Gary doesn’t believe that his faith has any negative effects on how those within his industry perceive him. “If you live your life authentically, there’s no problem. And all the artists I’ve worked with – all the artists, I feel like the spirit of God is within them.”
After working behind the scenes for over a decade, Gary feels it is now time to take hold of the opportunities that seem to continually present themselves.
“I’ve got all these God-given opportunities lined up right now, so I’m just going to take them and not sit on my butt,” he says confidently.
He is just about to release an album through Sony Music.
“My friend Premo D’anger is coming out in August and I want to record with him. Guy Sebastian has written a song for me, I’ve written a song with Daniel Merriweather and right after this I’m going to record with Li’l Jon,” he says, seeming passionate about his plans.
“In the past, I think a little bit of my ego popped up when I was dropped by my label. I didn’t want to deal with any of them anymore.
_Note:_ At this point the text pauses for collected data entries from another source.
(* ===== verification/NetAddr.v ===== *)
(** * Addresses (package net)

    The part of package [net] the program uses: IPv4 addresses in four or sixteen
    octets, UDP addresses, and [strings.Split].  An address is an octet list; the
    nil address is the empty list. *)

From Stdlib Require Import Strings.Byte.
From S2P Require Import Prelude.
From S2P Require Import GoBytes.

(** [net.UDPAddr] *)
Record UDPAddr : Type := mkUDPAddr { IP : list byte; Port : Z }.

Definition v4InV6Prefix : list byte := replicate 10 x00 ++ [xff; xff].

Definition IPv4 (a b c d : byte) : list byte := v4InV6Prefix ++ [a; b; c; d].

(** [IP.To4]; [None] is nil. *)
Definition To4 (ip : list byte) : option (list byte) :=
  if decide (length ip = 4%nat) then Some ip
  else if decide (length ip = 16%nat ∧ take 12 ip = v4InV6Prefix) then Some (drop 12 ip)
  else None.

Definition IsMulticast (ip : list byte) : bool :=
  match To4 ip with
  | Some (a :: _) => Z.land (b2z a) 0xf0 =? 0xe0
  | Some [] => false
  | None => bool_decide (length ip = 16%nat) && bool_decide (ip !! 0%nat = Some xff)
  end.

(** [strings.Split(s, sep)] for a separator of one octet. *)
Fixpoint Split (sep : byte) (s : gostring) : list gostring :=
  match s with
  | [] => [[]]
  | x :: s' =>
      if decide (x = sep) then [] :: Split sep s'
      else match Split sep s' with
           | [] => [[x]]
           | p :: ps => (x :: p) :: ps
           end
  end.

Definition IPv4zero : list byte := IPv4 x00 x00 x00 x00.

(** ** Lemmas *)

Lemma Split_ne sep s : Split sep s ≠ [].
Proof. destruct s as [|x s]; cbn; [done|]. case_decide; [done|]. by destruct (Split sep s). Qed.

(** An entry without a separator is one part, one with a separator several. *)
Lemma Split_one sep s : sep ∉ s → Split sep s = [s].
Proof.
  induction s as [|x s IH]; [done|]. intros Hn. apply not_elem_of_cons in Hn as [Hx Hn].
  cbn. rewrite IH by done. by rewrite decide_False by congruence.
Qed.

Lemma Split_two sep s t : sep ∉ s → sep ∉ t → Split sep (s ++ sep :: t) = [s; t].
Proof.
  intros Hs Ht. induction s as [|x s IH]; cbn.
  - by rewrite decide_True, Split_one.
  - apply not_elem_of_cons in Hs as [Hx Hs]. rewrite IH by done. by rewrite decide_False by congruence.
Qed.

Lemma IsMulticast_default : IsMulticast (IPv4 xe0 x00 x00 x01) = true.
Proof. reflexivity. Qed.

Lemma To4_IPv4 a b c d : To4 (IPv4 a b c d) = Some [a; b; c; d].
Proof. reflexivity. Qed.

Lemma To4_length ip q : To4 ip = Some q → length q = 4%nat.
Proof.
  unfold To4. repeat case_decide; intros; simplify_eq; [done|].
  rewrite length_drop. lia.
Qed.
I got very disappointed and disillusioned with it all,” he says with mature hindsight. “I didn’t see the opportunities in a door closing and others opening.”
There is one thing that this busy musician knows for sure, and that is that to make it in the music industry these days, an artist has to be multi-faceted. “Its very hard to survive as an artist otherwise.”
“You just have to aim at the right thing with your arrow and persevere in this industry,” he says with an air of resolve.
Gary is confident about his new album and hopes to have a single on the radio within two months.
“Its all bubbling,” he adds with yet another joyful smile resurfacing upon his face again.